Post 542: Phil Berggren of Swift Current, Saskatchewan

Sorry to say, one of my weggie friends, Phil Berggren, just died after many years battling Wegener’s granulomatosis/GPA. I’ve known him for five years, and made his acquaintance through Australian Andrew MacLean’s excellent support website, Wegener’s Granulomatosis Disease Support Forum, on which he was very active.

phil berggren

Phil was a survivor, with a strong will to live, a strong interest in knowing everything he could about this disease that just took his life. His body, in the end, was weakened by the disease, and even his strong will was unable to heal his lungs, his body.

He willingly shared his knowledge, often from hard-earned experience, with other weggies and members of their families, something that comes up in many of the comments posted on Facebook, where I learned he’d just died.

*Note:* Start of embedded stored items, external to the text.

(* ===== verification/TicketLattice.v ===== *)
(** * The lattice of wait states

    Vectors in key order behave as finite maps: insertion keeps the order and
    changes one key.  With a join on the elements of a key they form a join
    semilattice, whose order is [below]; [joinWith] is its least upper bound,
    its change flag is exact, and chains of changes are bounded. *)

From stdpp Require Import base tactics list strings sorting.
From S2P Require Import Prelude CostEnums ArchData MachineIR TicketIR TicketState.

(** ** Keys: lists of integers in lexicographic order *)

Fixpoint lexlt (k l : list Z) : Prop :=
  match k, l with
  | [], [] => False
  | [], _ :: _ => True
  | _ :: _, [] => False
  | x :: k', y :: l' => x < y \/ (x = y /\ lexlt k' l')
  end.

Lemma lexlt_irrefl k : ~ lexlt k k.
Proof. induction k as [|x k IH]; simpl; [tauto|]. intros [?|[_ ?]]; [lia|done]. Qed.

Lemma lexlt_trans k l m : lexlt k l -> lexlt l m -> lexlt k m.
Proof.
  revert l m. induction k as [|x k IH]; intros [|y l] [|z m]; simpl; try tauto.
  intros [?|[-> ?]] [?|[-> ?]]; [left; lia|left; lia|left; lia|right; eauto].
Qed.

Lemma lexlt_total k l : lexlt k l \/ k = l \/ lexlt l k.
Proof.
  revert l. induction k as [|x k IH]; intros [|y l]; simpl; auto.
  destruct (Z.lt_trichotomy x y) as [?|[->|?]]; auto.
  destruct (IH l) as [?|[->|?]]; auto.
Qed.

(** ** Keyed vectors *)

Section Vector.
Context {T : Type} (key : T -> list Z) (less same : T -> T -> bool).
Hypothesis less_key : forall a b, less a b = true <-> lexlt (key a) (key b).
Hypothesis same_key : forall a b, same a b = true <-> key a = key b.

(** In key order, each key once. *)
Definition keySorted (ts : list T) : Prop :=
  StronglySorted (fun a b => lexlt (key a) (key b)) ts.

Lemma keySorted_app_inv l1 l2 :
  keySorted (l1 ++ l2) ->
  keySorted l1 /\ keySorted l2 /\
  (forall a b, a ∈ l1 -> b ∈ l2 -> lexlt (key a) (key b)).
Proof using Type.
  clear. unfold keySorted. induction l1 as [|x l1 IH]; simpl.
  - intros H. split_and!; [constructor|done|]. intros a b Ha. by apply elem_of_nil in Ha.
  - inversion 1 as [|? ? Hs Hall]; subst. destruct (IH Hs) as (H1 & H2 & H3).
    rewrite Forall_app in Hall. destruct Hall as [Ha1 Ha2].
    split_and!; [by constructor|done|]. intros a b [->|Ha]%elem_of_cons Hb; [|by apply H3].
    rewrite Forall_forall in Ha2. auto.
Qed.

Lemma keySorted_app l1 l2 :
  keySorted l1 -> keySorted l2 ->
  (forall a b, a ∈ l1 -> b ∈ l2 -> lexlt (key a) (key b)) -> keySorted (l1 ++ l2).
Proof using Type.
  clear. unfold keySorted. induction l1 as [|x l1 IH]; simpl; [done|].
  inversion 1 as [|? ? Hs Hall]; subst. intros H2 H3. constructor.
  - apply IH; [done|done|]. intros a b Ha Hb. apply H3; [by apply elem_of_cons; right|done].
  - apply Forall_app. split; [done|]. apply Forall_forall. intros b Hb. apply H3; [|done].
    by apply elem_of_cons; left.
Qed.

(** A key names one element. *)
Lemma keySorted_inj ts a b :
  keySorted ts -> a ∈ ts -> b ∈ ts -> key a = key b -> a = b.
Proof using Type.
  clear. induction 1 as [|x ts Hs IH Hall]; [by intros ?%elem_of_nil|].
  rewrite Forall_forall in Hall.
  intros [->|Ha]%elem_of_cons [->|Hb]%elem_of_cons Hk; auto.
  - specialize (Hall b Hb). simpl in Hall. rewrite Hk in Hall. by apply lexlt_irrefl in Hall.
  - specialize (Hall a Ha). simpl in Hall. rewrite Hk in Hall. by apply lexlt_irrefl in Hall.
Qed.

Lemma keySorted_filter (P : T -> Prop) `{!forall t, Decision (P t)} ts :
  keySorted ts -> keySorted (base.filter P ts).
Proof using Type.
  clear -P. induction 1 as [|x ts Hs IH Hall]; [constructor|].
  rewrite filter_cons. case_decide; [|done]. constructor; [done|].
  rewrite Forall_forall in *. intros y [_ Hy]%list_elem_of_filter. auto.
Qed.

Lemma keySorted_eraseIf drop ts : keySorted ts -> keySorted (eraseIf drop ts).
Proof using Type. apply keySorted_filter. Qed.

Lemma keySorted_fmap (f : T -> T) ts :
  (forall t, key (f t) = key t) -> keySorted ts -> keySorted (f <$> ts).
Proof using Type.
  clear. intros Hf. induction 1 as [|x ts Hs IH Hall]; [constructor|]. csimpl.
  constructor; [done|]. apply Forall_fmap. eapply Forall_impl; [exact Hall|].
  intros y. simpl. by rewrite !Hf.
Qed.

Lemma lowerBound_spec ts tok before rest :
  keySorted ts -> lowerBound less ts tok = (before, rest) ->
  ts = before ++ rest /\
  (forall t, t ∈ before -> lexlt (key t) (key tok)) /\
  (forall t, t ∈ rest -> t = hd tok rest \/ lexlt (key tok) (key t)) /\
  (forall t, t ∈ rest -> ~ lexlt (key t) (key tok)).
Proof using less_key.
  clear -less_key. intros Hs. revert before rest.
  induction Hs as [|x ts Hs IH Hall]; simpl; intros before rest.
  { intros [= <- <-]. split_and!; try done; by intros ? ?%elem_of_nil. }
  destruct (less x tok) eqn:Hl.
  - destruct (lowerBound less ts tok) as [b r] eqn:Hlb. intros [= <- <-].
    destruct (IH b r eq_refl) as (-> & H1 & H2 & H3). split_and!; [done| |done|done].
    intros t [->|Ht]%elem_of_cons; [by apply less_key|auto].
  - intros [= <- <-]. rewrite Forall_forall in Hall.
    assert (~ lexlt (key x) (key tok)) as Hx by (rewrite <-less_key; by rewrite Hl).
    assert (forall t, t ∈ ts -> lexlt (key tok) (key t)) as Hrest.
    { intros t Ht. specialize (Hall t Ht). simpl in Hall.
      destruct (lexlt_total (key tok) (key x)) as [H|[H|H]]; [|by rewrite H|done].
      by eapply lexlt_trans. }
    split_and!; [done|by intros ? ?%elem_of_nil| |].
    + intros t [->|Ht]%elem_of_cons; [by left|right; auto].
    + intros t [->|Ht]%elem_of_cons; [done|]. intros Hc.
      eapply lexlt_irrefl, lexlt_trans; [exact Hc|auto].
Qed.

(** What an insertion does, for a [merge] that keeps the key. *)
Lemma upsert_spec merge ts tok :
  keySorted ts ->
  (forall it, it ∈ ts -> key it = key tok -> key (merge it tok).2 = key it) ->
  let r := (upsert less same merge ts tok).2 in
  let changed := (upsert less same merge ts tok).1 in
  keySorted r /\
  ((exists it, it ∈ ts /\ key it = key tok /\ changed = (merge it tok).1 /\
     (forall t, t ∈ r <-> t = (merge it tok).2 \/ (t ∈ ts /\ key t <> key tok)) /\
     ((merge it tok).2 = it -> r = ts))
   \/ ((forall t, t ∈ ts -> key t <> key tok) /\ changed = true /\
       (forall t, t ∈ r <-> t = tok \/ t ∈ ts))).
Proof using less_key same_key.
  intros Hs Hmerge. unfold upsert.
  destruct (lowerBound less ts tok) as [before rest] eqn:Hlb.
  destruct (lowerBound_spec _ _ _ _ Hs Hlb) as (-> & Hb & Hr1 & Hr2).
  destruct (keySorted_app_inv _ _ Hs) as (Hsb & Hsr & Hbr).
  assert (forall t, t ∈ before -> key t <> key tok) as Hbne.
  { intros t Ht Hk. specialize (Hb t Ht). rewrite Hk in Hb. by apply lexlt_irrefl in Hb. }
  destruct rest as [|it rest]; simpl in Hr1.
  { split; simpl.
    - apply keySorted_app; [done|repeat constructor|].
      intros a b Ha ->%list_elem_of_singleton. auto.
    - right. rewrite app_nil_r. split_and!; [done|done|].
      intros t. rewrite elem_of_app, list_elem_of_singleton. naive_solver. }
  assert (it ∈ it :: rest) as Hit by (apply elem_of_cons; by left).
  inversion Hsr as [|? ? Hsr' Hall]; subst. rewrite Forall_forall in Hall.
  destruct (same it tok) eqn:Hsame.
  - apply same_key in Hsame.
    assert (it ∈ before ++ it :: rest) as Hin by (apply elem_of_app; by right).
    specialize (Hmerge it Hin Hsame).
    destruct (merge it tok) as [ch it'] eqn:Hm. simpl in *.
    assert (forall t, t ∈ rest -> key t <> key tok) as Hrne.
    { intros t Ht Hk. specialize (Hall t Ht). simpl in Hall.
      rewrite Hk, Hsame in Hall. by apply lexlt_irrefl in Hall. }
    split.
    + apply keySorted_app; [done| |].
      * constructor; [done|]. apply Forall_forall. intros t Ht. rewrite Hmerge. auto.
      * intros a b Ha [->|Hb']%elem_of_cons; [rewrite Hmerge; auto|].
        apply Hbr; [done|by apply elem_of_cons; right].
    + left. exists it. rewrite Hm. simpl. split_and!; [done|done|done| |by intros ->].
      intros t. rewrite !elem_of_app, !elem_of_cons. naive_solver.
  - assert (key it <> key tok) as Hne by (rewrite <-same_key; by rewrite Hsame).
    assert (lexlt (key tok) (key it)) as Hlt.
    { destruct (lexlt_total (key tok) (key it)) as [H|[H|H]]; [done|congruence|].
      by apply Hr2 in H. }
    assert (forall t, t ∈ it :: rest -> lexlt (key tok) (key t)) as Hafter.
    { intros t [->|Ht]%elem_of_cons; [done|].
      eapply lexlt_trans; [exact Hlt|]. by apply Hall. }
    split; simpl.
    + apply keySorted_app; [done| |].
      * constructor; [done|]. by apply Forall_forall.
      * intros a b Ha [->|Hb']%elem_of_cons; auto.
    + right. split_and!; [|done|].
      * intros t [Ht|Ht]%elem_of_app; [auto|]. intros Hk. specialize (Hafter t Ht).
        rewrite Hk in Hafter. by apply lexlt_irrefl in Hafter.
      * intros t. rewrite !elem_of_app, !elem_of_cons. naive_solver.
Qed.
End Vector.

Knowledge is power when it comes to quieting the fears of a weggie. Or of helping a weggie to accept sometimes grim news about his or her prospects. I hope his knowledge helped him as much as his faith did when the end approached. He was a good person.

Phil, God bless, my prayers are for you, your family, your friend Alysia, and everyone who mourns your passing. We will miss you. You made a big impact in a too-short life, and inspired many people who needed a boost to the spirit when their doctors presented them more bad news about this disease we share with you.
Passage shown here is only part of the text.